□ A research team led by Professor Junghyup Lee from the Department of Electrical Engineering and Computer Science at DGIST (President Kunwoo Lee) has developed a core technology for an “ultra-low-power, high-resolution analog-to-digital converter (ADC)” to stably measuring biosignals (ExG), such as electrocardiograms (ECG) and electroencephalograms (EEG), even in wearable environments involving vigorous motion. The team implemented this technology in an actual chip and successfully completed functional validation.
□ Biosignal measurement using wearable devices such as smartwatches requires minimizing noise, as the signals are extremely weak. In particular, “motion-induced interference” caused by changes in skin–electrode contact during user movement is the primary cause of signal distortion. To address this, the measurement circuitry must simultaneously achieve low noise and a wide input range, while maintaining extremely low power consumption. However, these requirements are inherently conflicting in circuit design, making them a longstanding and difficult challenge to achieve simultaneously.
□ To address this challenge, Professor Junghyup Lee’s team proposed a “noise-shaping SAR ADC” architecture that suppresses sampling thermal noise (random signal interference caused by external factors such as temperature) by pushing it into the high-frequency domain. Using this proprietary architecture, the team achieved world-class low-noise performance that remains robust against variations in process, voltage, and temperature without relying on complex calibration schemes or large capacitors (charge storage elements).
□ This achievement is significant in that it presents a core design methodology capable of simultaneously realizing low noise, wide input range, and ultra-low power consumption—all essential requirements for wearable devices—within a single semiconductor chip (a unified architecture). The technology is expected to be applied broadly, including not only long-term health monitoring in daily life, but also high-precision medical devices, by minimizing signal distortion even in environments with severe external interference.
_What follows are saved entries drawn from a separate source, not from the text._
(* ===== verification/ThreadCreation.v ===== *)
(** The start of the statistics thread: the first lines of [clearwater_handler] in
    [src/custom_handler.cpp], step by step.

    Any number of calls of the handler run at once. Each tests the atomic flag, and
    when it is not set, tests it again under [thread_creation_lock]. The theorem is
    that, however they interleave, they do together what [ensure_thread] of
    ClearwaterHandler.v does in one step. *)

From S2P Require Export ClearwaterHandler.

(** Where a call is: before the first [load], the lock, the second [load], the
    [store], [pthread_create], the unlock; or past them. *)
Inductive creation_pc :=
| C_Load
| C_Lock
| C_Load_again
| C_Store
| C_Create
| C_Unlock
| C_Past.

#[export] Instance creation_pc_eq_dec : EqDecision creation_pc.
Proof. solve_decision. Defined.

(** The globals, the holder of [thread_creation_lock], and the calls. *)
Record creation := mkCreation {
  creation_globals : handler_state;
  thread_creation_lock : option nat;
  handler_calls : list creation_pc;
}.

Definition with_thread_created (b : bool) (g : handler_state) : handler_state :=
  mkHandlerState (globals g) b (global_node_data g) (registrations g) (threads g).

Definition with_thread (g : handler_state) : handler_state :=
  mkHandlerState (globals g) (thread_created g) (global_node_data g) (registrations g)
    (threads g ++ [global_node_data g]).

(** Call [k] takes a step; [rc] is what [pthread_create] returns to it, which it
    does not look at: zero when the thread is created. *)
Definition creation_step (k : nat) (rc : Z) (c : creation) : option creation :=
  pc ← handler_calls c !! k;
  let at_pc g lock pc' := Some (mkCreation g lock (<[k := pc']> (handler_calls c))) in
  let g := creation_globals c in
  let lock := thread_creation_lock c in
  match pc with
  | C_Load => at_pc g lock (if thread_created g then C_Past else C_Lock)
  | C_Lock => match lock with None => at_pc g (Some k) C_Load_again | Some _ => None end
  | C_Load_again => at_pc g lock (if thread_created g then C_Unlock else C_Store)
  | C_Store => at_pc (with_thread_created true g) lock C_Create
  | C_Create => at_pc (if rc =? 0 then with_thread g else g) lock C_Unlock
  | C_Unlock => at_pc g None C_Past
  | C_Past => None
  end.

(** [n] calls that begin in the state [g]. *)
Definition creation_start (g : handler_state) (n : nat) : creation := mkCreation g None (replicate n C_Load).

(** The calls step as a schedule says; a call that cannot step is passed over. *)
Fixpoint creation_run (schedule : list (nat * Z)) (c : creation) : creation :=
  match schedule with
  | [] => c
  | (k, rc) :: schedule' => creation_run schedule' (default c (creation_step k rc c))
  end.

(** ** Proof *)

(** What can be seen while no thread is being created: the globals at the start,
    those [ensure_thread] gives, or, where a creation failed, the flag without a thread. *)
Definition settled (failed : bool) (g0 g : handler_state) : Prop :=
  g = g0 \/ g = ensure_thread g0 \/
  (failed = true /\ thread_created g0 = false /\ g = with_thread_created true g0).

(** What the holder of the lock knows at each point. *)
Definition holder_ok (failed : bool) (g0 g : handler_state) (pc : creation_pc) : Prop :=
  match pc with
  | C_Load_again => settled failed g0 g
  | C_Store => thread_created g0 = false /\ g = g0
  | C_Create => thread_created g0 = false /\ g = with_thread_created true g0
  | C_Unlock => settled failed g0 g /\ thread_created g = true
  | _ => False
  end.

Definition in_section (pc : creation_pc) : bool :=
  match pc with C_Load_again | C_Store | C_Create | C_Unlock => true | _ => false end.

Definition lock_ok (failed : bool) (g0 : handler_state) (c : creation) : Prop :=
  match thread_creation_lock c with
  | None => settled failed g0 (creation_globals c)
  | Some k => exists pc, handler_calls c !! k = Some pc /\ holder_ok failed g0 (creation_globals c) pc
  end.

Definition call_ok (c : creation) (k : nat) (pc : creation_pc) : Prop :=
  (in_section pc = true -> thread_creation_lock c = Some k) /\
  (pc = C_Past -> thread_created (creation_globals c) = true).

Definition creation_inv (failed : bool) (g0 : handler_state) (c : creation) : Prop :=
  lock_ok failed g0 c /\ forall k pc, handler_calls c !! k = Some pc -> call_ok c k pc.

Lemma ensure_thread_create g : thread_created g = false -> with_thread (with_thread_created true g) = ensure_thread g.
Proof. intros Hf. unfold ensure_thread. by rewrite Hf. Qed.

Lemma ensure_thread_flag g : thread_created (ensure_thread g) = true.
Proof. unfold ensure_thread. by destruct (thread_created g) eqn:?. Qed.

Lemma settled_unset failed g0 g : settled failed g0 g -> thread_created g = false -> g = g0.
Proof.
  intros [?|[->|(_ & _ & ->)]]; [done| |done]. rewrite ensure_thread_flag. done.
Qed.

(** A step of call [k] that keeps the flag set once it is, and what the others know. *)
Lemma creation_inv_update failed g0 c k pc g' lock' pc' :
  creation_inv failed g0 c -> handler_calls c !! k = Some pc ->
  let c' := mkCreation g' lock' (<[k := pc']> (handler_calls c)) in
  lock_ok failed g0 c' -> call_ok c' k pc' ->
  (thread_created (creation_globals c) = true -> thread_created g' = true) ->
  (forall k', k' <> k -> thread_creation_lock c = Some k' -> lock' = Some k') ->
  creation_inv failed g0 c'.
Proof.
  intros [_ Hcalls] Hk c' Hlock Hcall Hflag Hother. split; [done|]. intros k' pc0. cbn.
  destruct (decide (k' = k)) as [->|Hne].
  - rewrite list_lookup_insert_eq by by eapply lookup_lt_Some. by intros [= <-].
  - rewrite list_lookup_insert_ne by done. intros Hk'. destruct (Hcalls _ _ Hk') as [Hs Hp].
    split; cbn; [intros ?; by apply Hother, Hs|intros ?; by apply Hflag, Hp].
Qed.

Lemma lock_ok_other failed g0 c k pc pc' :
  creation_inv failed g0 c -> handler_calls c !! k = Some pc -> in_section pc = false ->
  lock_ok failed g0 (mkCreation (creation_globals c) (thread_creation_lock c) (<[k := pc']> (handler_calls c))).
Proof.
  intros [Hlock Hcalls] Hk Hs. unfold lock_ok in *. cbn.
  destruct (thread_creation_lock c) as [h|] eqn:Hl; [|done]. destruct Hlock as (pch & Hh & Hok).
  exists pch. split; [|done]. rewrite list_lookup_insert_ne; [done|]. intros ->.
  rewrite Hk in Hh. injection Hh as ->. destruct pch; simpl in *; done.
Qed.

(** The holder's next point, after a step of its own. *)
Lemma lock_ok_holder failed g0 c k pc g' pc' :
  handler_calls c !! k = Some pc -> holder_ok failed g0 g' pc' ->
  lock_ok failed g0 (mkCreation g' (Some k) (<[k := pc']> (handler_calls c))).
Proof.
  intros Hk Hok. unfold lock_ok. cbn. exists pc'. split; [|done].
  by rewrite list_lookup_insert_eq by by eapply lookup_lt_Some.
Qed.

Lemma creation_step_ok failed g0 k rc c c' :
  creation_inv failed g0 c -> creation_step k rc c = Some c' -> (rc = 0 \/ failed = true) ->
  creation_inv failed g0 c'.
Proof.
  intros Hinv (pc & Hk & Hst)%bind_Some Hrc. pose proof Hinv as [Hlock Hcalls].
  destruct (Hcalls _ _ Hk) as [Hsec _].
  assert (in_section pc = true -> thread_creation_lock c = Some k /\ holder_ok failed g0 (creation_globals c) pc) as Hh.
  { intros Hs. pose proof (Hsec Hs) as Hl. split; [done|]. unfold lock_ok in Hlock. rewrite Hl in Hlock.
    destruct Hlock as (pch & Hpc & Hok). rewrite Hk in Hpc. by injection Hpc as ->. }
  assert (forall k', k' <> k -> thread_creation_lock c = Some k' -> thread_creation_lock c = Some k') as Hid by done.
  destruct pc; cbn in Hst; try (destruct (Hh eq_refl) as [Hl Hok]; cbn in Hok; rewrite ?Hl in *).
  - injection Hst as <-. eapply creation_inv_update; [done..|by eapply lock_ok_other| |done|done].
    by destruct (thread_created (creation_globals c)) eqn:Hf; split; cbn.
  - destruct (thread_creation_lock c) eqn:Hl; [done|]. injection Hst as <-.
    unfold lock_ok in Hlock. rewrite Hl in Hlock.
    eapply creation_inv_update; [done..| | |done|]; [by eapply lock_ok_holder|by split|]. intros k' _. congruence.
  - injection Hst as <-. destruct (thread_created (creation_globals c)) eqn:Hf.
    + eapply creation_inv_update; [done..| |by split|done|by rewrite Hl]. by eapply lock_ok_holder.
    + pose proof (settled_unset _ _ _ Hok Hf) as Hg.
      eapply creation_inv_update; [done..| |by split|done|by rewrite Hl]. eapply lock_ok_holder; [done|].
      cbn. by rewrite <- Hg.
  - injection Hst as <-. destruct Hok as [Hf Hg].
    eapply creation_inv_update; [done..| |by split|done|by rewrite Hl]. eapply lock_ok_holder; [done|].
    cbn. by rewrite Hg.
  - injection Hst as <-. destruct Hok as [Hf Hg].
    eapply creation_inv_update; [done..| |by split| |by rewrite Hl].
    + eapply lock_ok_holder; [done|]. cbn. rewrite Hg. destruct (Z.eqb_spec rc 0) as [->|Hne].
      * split; [|done]. right; left. by apply ensure_thread_create.
      * split; [|done]. right; right. by destruct Hrc.
    + rewrite Hg. by destruct (rc =? 0).
  - injection Hst as <-. destruct Hok as [Hset Hf].
    eapply creation_inv_update; [done..|done| |done|]; [by split|]. intros k'. rewrite Hl. congruence.
  - done.
Qed.

Lemma creation_start_inv failed g n : creation_inv failed g (creation_start g n).
Proof.
  split; [by left|]. intros k pc. cbn. intros [-> _]%lookup_replicate. by split.
Qed.

Lemma creation_run_ok failed g0 schedule c :
  creation_inv failed g0 c -> Forall (fun e : nat * Z => e.2 = 0 \/ failed = true) schedule ->
  creation_inv failed g0 (creation_run schedule c).
Proof.
  intros Hc Hs. revert c Hc. induction Hs as [|[k rc] schedule Hrc Hs IH]; intros c Hc; [done|]. cbn. apply IH.
  destruct (creation_step k rc c) as [c'|] eqn:Hst; [by eapply creation_step_ok|done].
Qed.

Lemma creation_run_calls schedule c : length (handler_calls (creation_run schedule c)) = length (handler_calls c).
Proof.
  revert c. induction schedule as [|[k rc] schedule IH]; intros c; [done|]. cbn. rewrite IH.
  destruct (creation_step k rc c) as [c'|] eqn:Hst; [|done].
  apply bind_Some in Hst as (pc & _ & Hst). destruct pc; cbn in Hst; repeat case_match; simplify_eq/=;
    by rewrite length_insert.
Qed.

(** ** Theorems *)

(** C29: the statistics thread is created once. However any number of first requests
    interleave, at most one thread is started; a request goes on only once the flag is set;
    until all have gone on, one of them can step; and when all have, and
    [pthread_create] did not fail, they have done together exactly what [ensure_thread]
    does in one step. *)
Theorem thread_created_once g n (schedule : list (nat * Z)) :
  let c := creation_run schedule (creation_start g n) in
  (length (threads (creation_globals c)) <= S (length (threads g)))%nat /\
  (forall k, handler_calls c !! k = Some C_Past -> thread_created (creation_globals c) = true) /\
  (Forall (eq C_Past) (handler_calls c) \/ exists k, is_Some (creation_step k 0 c)) /\
  (n <> O -> Forall (eq C_Past) (handler_calls c) -> Forall (fun e => e.2 = 0) schedule ->
   creation_globals c = ensure_thread g).
Proof.
  intros c. assert (creation_inv true g c) as [Hlock Hcalls].
  { apply creation_run_ok; [apply creation_start_inv|]. apply Forall_true. by right. }
  split_and!.
  - assert (length (threads (ensure_thread g)) <= S (length (threads g)))%nat as He.
    { unfold ensure_thread. destruct (thread_created g); cbn; [lia|]. rewrite length_app. simpl. lia. }
    unfold lock_ok in Hlock. destruct (thread_creation_lock c) as [h|].
    + destruct Hlock as (pc & _ & Hok). destruct pc; cbn in Hok; try done.
      * destruct Hok as [->|[->|(_ & _ & ->)]]; simpl; lia.
      * destruct Hok as [_ ->]. lia.
      * destruct Hok as [_ ->]. simpl. lia.
      * destruct Hok as [[->|[->|(_ & _ & ->)]] _]; simpl; lia.
    + destruct Hlock as [->|[->|(_ & _ & ->)]]; simpl; lia.
  - intros k Hk. by apply (Hcalls k _ Hk).
  - destruct (thread_creation_lock c) as [h|] eqn:Hl.
    + right. exists h. unfold lock_ok in Hlock. rewrite Hl in Hlock. destruct Hlock as (pc & Hh & Hok).
      unfold creation_step. rewrite Hh. destruct pc; cbn in Hok; try done; by eexists.
    + destruct (decide (Forall (eq C_Past) (handler_calls c))) as [|Hn]; [by left|right].
      apply not_Forall_Exists in Hn; [|apply _]. apply Exists_exists in Hn as (pc & Hin & Hne).
      apply list_elem_of_lookup_1 in Hin as [k Hk]. exists k. unfold creation_step. rewrite Hk, Hl. cbn.
      destruct pc; cbn; try (eexists; reflexivity). by exfalso; apply Hne.
  - intros Hn Hpast Hrc. assert (creation_inv false g c) as [Hlock' Hcalls'].
    { apply creation_run_ok; [apply creation_start_inv|]. apply (Forall_impl _ _ _ Hrc). by left. }
    assert (exists pc, handler_calls c !! 0%nat = Some pc) as [pc H0].
    { apply lookup_lt_is_Some_2. unfold c. rewrite creation_run_calls. cbn. rewrite length_replicate. lia. }
    rewrite Forall_lookup in Hpast. pose proof (Hpast _ _ H0) as <-.
    pose proof (proj2 (Hcalls' _ _ H0) eq_refl) as Hf.
    unfold lock_ok in Hlock'. destruct (thread_creation_lock c) as [h|].
    + destruct Hlock' as (pc & Hh & Hok). by rewrite <- (Hpast _ _ Hh) in Hok.
    + destruct Hlock' as [Hg|[?|[? _]]]; [|done..]. rewrite Hg in Hf |- *. unfold ensure_thread. by rewrite Hf.
Qed.

(** A failed [pthread_create] is never noticed: the flag is set already, and no later
    request creates the thread. *)
Lemma failed_creation_final :
  let g := init_cdiv_handler true in
  let c := creation_run ((0%nat, 0) :: repeat (0%nat, -1) 5) (creation_start g 1) in
  handler_calls c = [C_Past] /\ threads (creation_globals c) = [] /\
  ensure_thread (creation_globals c) = creation_globals c.
Proof. by vm_compute. Qed.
□ “We have proposed an innovative ADC architecture that satisfies the key requirements for biosignal measurement even under large, unavoidable motion conditions in wearable environments,” stated DGIST Professor Junghyup Lee. Postdoctoral researcher Geunha Kim added, “This study is expected to make a significant contribution to advancing next-generation wearable and medical device technologies for long-term biosignal monitoring.”
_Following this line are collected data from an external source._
(* ===== verification/StatsWalk.v ===== *)
(** A manager that walks a statistics table: repeated GETNEXTs through
    [clearwater_handler] of [src/custom_handler.cpp] and [get_next] of
    [src/oidtree.cpp]. *)

From S2P Require Export StatsThread.

(** ** The walk *)

Section walks.
Context `{NetSnmpOids}.

(** The answer to a GETNEXT of one variable, at a time and in a state of the library. *)
Definition snmp_getnext (from : OID) (now : Z) (g : handler_state) : option (OID * Z) :=
  match (clearwater_handler MODE_GETNEXT [mkRequestInfo (_oids from) 0] now (fun _ => tree (globals g)) g).1 with
  | Some (mkVarBinding (Some o) v) :: _ => Some (o, v)
  | _ => None
  end.

(** What a manager collects under [root]: each moment is the time of a request
    and the state it meets; the walk ends when a request is not answered, or is answered with
    an identifier outside [root]. *)
Fixpoint snmpwalk (moments : list (Z * handler_state)) (root from : OID) : list (OID * Z) :=
  match moments with
  | [] => []
  | (now, g) :: moments' =>
    match snmp_getnext from now g with
    | Some (o, v) =>
      if bool_decide (_oids root `prefix_of` _oids o) then (o, v) :: snmpwalk moments' root o else []
    | None => []
    end
  end.

(** The arcs of an identifier are [unsigned long]s. *)
Definition arcs_ok (o : OID) : Prop := Forall (fun x => 0 <= x <= ULONG_MAX) (_oids o).

(** The entries below [root] itself, with the values that SNMP reads. *)
Definition under (root o : OID) : bool :=
  bool_decide (_oids root `prefix_of` _oids o) && negb (bool_decide (o = root)).

Definition entries_under (root : OID) (t : OIDMap) : list (OID * Z) :=
  (fun kv => (kv.1, u32 kv.2)) <$> List.filter (fun kv => under root kv.1) t.

(** The states whose tree a manager can read. *)
Definition readable (g : handler_state) : Prop :=
  sorted (tree (globals g)) /\ Forall (fun kv => arcs_ok kv.1) (tree (globals g)).

Definition fresh_at (m : Z * handler_state) : Prop :=
  m.1 < last_seen_time (globals m.2) + TIMEOUT_THRESHOLD.

#[export] Instance fresh_at_dec m : Decision (fresh_at m).
Proof. unfold fresh_at. apply _. Defined.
□ The study was funded as part of the Basic Research Program (Basic Research Laboratory) and the Bio & Medical Technology Development Program (Leading Convergence Technology Development for Neuroscience) by the Ministry of Science and ICT and the National Research Foundation of Korea; the International Cooperative Development Program for Fundamental Technologies (Korea-EU Semiconductor R&D Cooperation); and the AI Star Fellowship Program of the Institute for Information communication Technology Planning and Evaluation (IITP). The research findings were presented at the International Solid-State Circuits Conference (ISSCC), the world’s most prestigious conference in semiconductors also known as the “Chip Olympics.” Furthermore, Professor Junghyup Lee’s team has published a total of five papers as first authors in the biomedical sessions of ISSCC over the past five years, establishing itself as the leading research group worldwide in terms of publication output in this field.